## About this task
Beginning with the first line below, please repeat the material exactly, ending with the line that includes "modify. rewrite process_eq.".

## Source data
Lemma next_message_pending t n : t_pending_len t = Some n -> next_message t = next_body t.
Proof.
  intros Hp. unfold next_message, gets, mbind, stm_bind. by rewrite Hp.
Qed.

Lemma next_message_short t : t_pending_len t = None -> (length (t_buffer t) < 18)%nat ->
  next_message t = (Ok None, t).
Proof.
  intros Hp Hs. unfold next_message, gets, mbind, stm_bind. rewrite Hp.
  by rewrite (proj2 (Nat.ltb_lt _ _)) by lia.
Qed.

Lemma next_message_full t : t_pending_len t = None -> (18 <= length (t_buffer t))%nat ->
  next_message t =
    match aead_decrypt (cur_key (t_recv t)) (cur_nonce (t_recv t)) [] (take 18 (t_buffer t)) with
    | Ok lb => next_body {| t_send := t_send t; t_recv := advance (t_recv t);
        t_buffer := drop 18 (t_buffer t); t_pending_len := Some (Z.to_nat (of_be lb)) |}
    | Err _ => (Err BadTag, t <| t_recv := advance (t_recv t) |>)
    | Panic => (Panic, t <| t_recv := advance (t_recv t) |>)
    end.
Proof.
  intros Hp Hs. unfold next_message, gets, mbind, stm_bind. rewrite Hp.
  rewrite (proj2 (Nat.ltb_ge _ _)) by lia.
  unfold recv_process, decrypt_buffer, drain_buffer, reads_self, modify. rewrite process_eq.
  destruct t as [sd rc buf pd]. unfold upd. cbn. destruct (aead_decrypt _ _ _ _) as [lb| |] eqn:E; cbn; try done.
  apply decrypt_encrypt_iff, (f_equal length) in E. rewrite length_aead_encrypt, length_take in E.
  cbn in Hs.
  rewrite decide_True by lia. done.
Qed.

## Answer to the exercise
Lemma next_message_pending t n : t_pending_len t = Some n -> next_message t = next_body t.
Proof.
  intros Hp. unfold next_message, gets, mbind, stm_bind. by rewrite Hp.
Qed.

Lemma next_message_short t : t_pending_len t = None -> (length (t_buffer t) < 18)%nat ->
  next_message t = (Ok None, t).
Proof.
  intros Hp Hs. unfold next_message, gets, mbind, stm_bind. rewrite Hp.
  by rewrite (proj2 (Nat.ltb_lt _ _)) by lia.
Qed.

Lemma next_message_full t : t_pending_len t = None -> (18 <= length (t_buffer t))%nat ->
  next_message t =
    match aead_decrypt (cur_key (t_recv t)) (cur_nonce (t_recv t)) [] (take 18 (t_buffer t)) with
    | Ok lb => next_body {| t_send := t_send t; t_recv := advance (t_recv t);
        t_buffer := drop 18 (t_buffer t); t_pending_len := Some (Z.to_nat (of_be lb)) |}
    | Err _ => (Err BadTag, t <| t_recv := advance (t_recv t) |>)
    | Panic => (Panic, t <| t_recv := advance (t_recv t) |>)
    end.
Proof.
  intros Hp Hs. unfold next_message, gets, mbind, stm_bind. rewrite Hp.
  rewrite (proj2 (Nat.ltb_ge _ _)) by lia.
  unfold recv_process, decrypt_buffer, drain_buffer, reads_self, modify. rewrite process_eq.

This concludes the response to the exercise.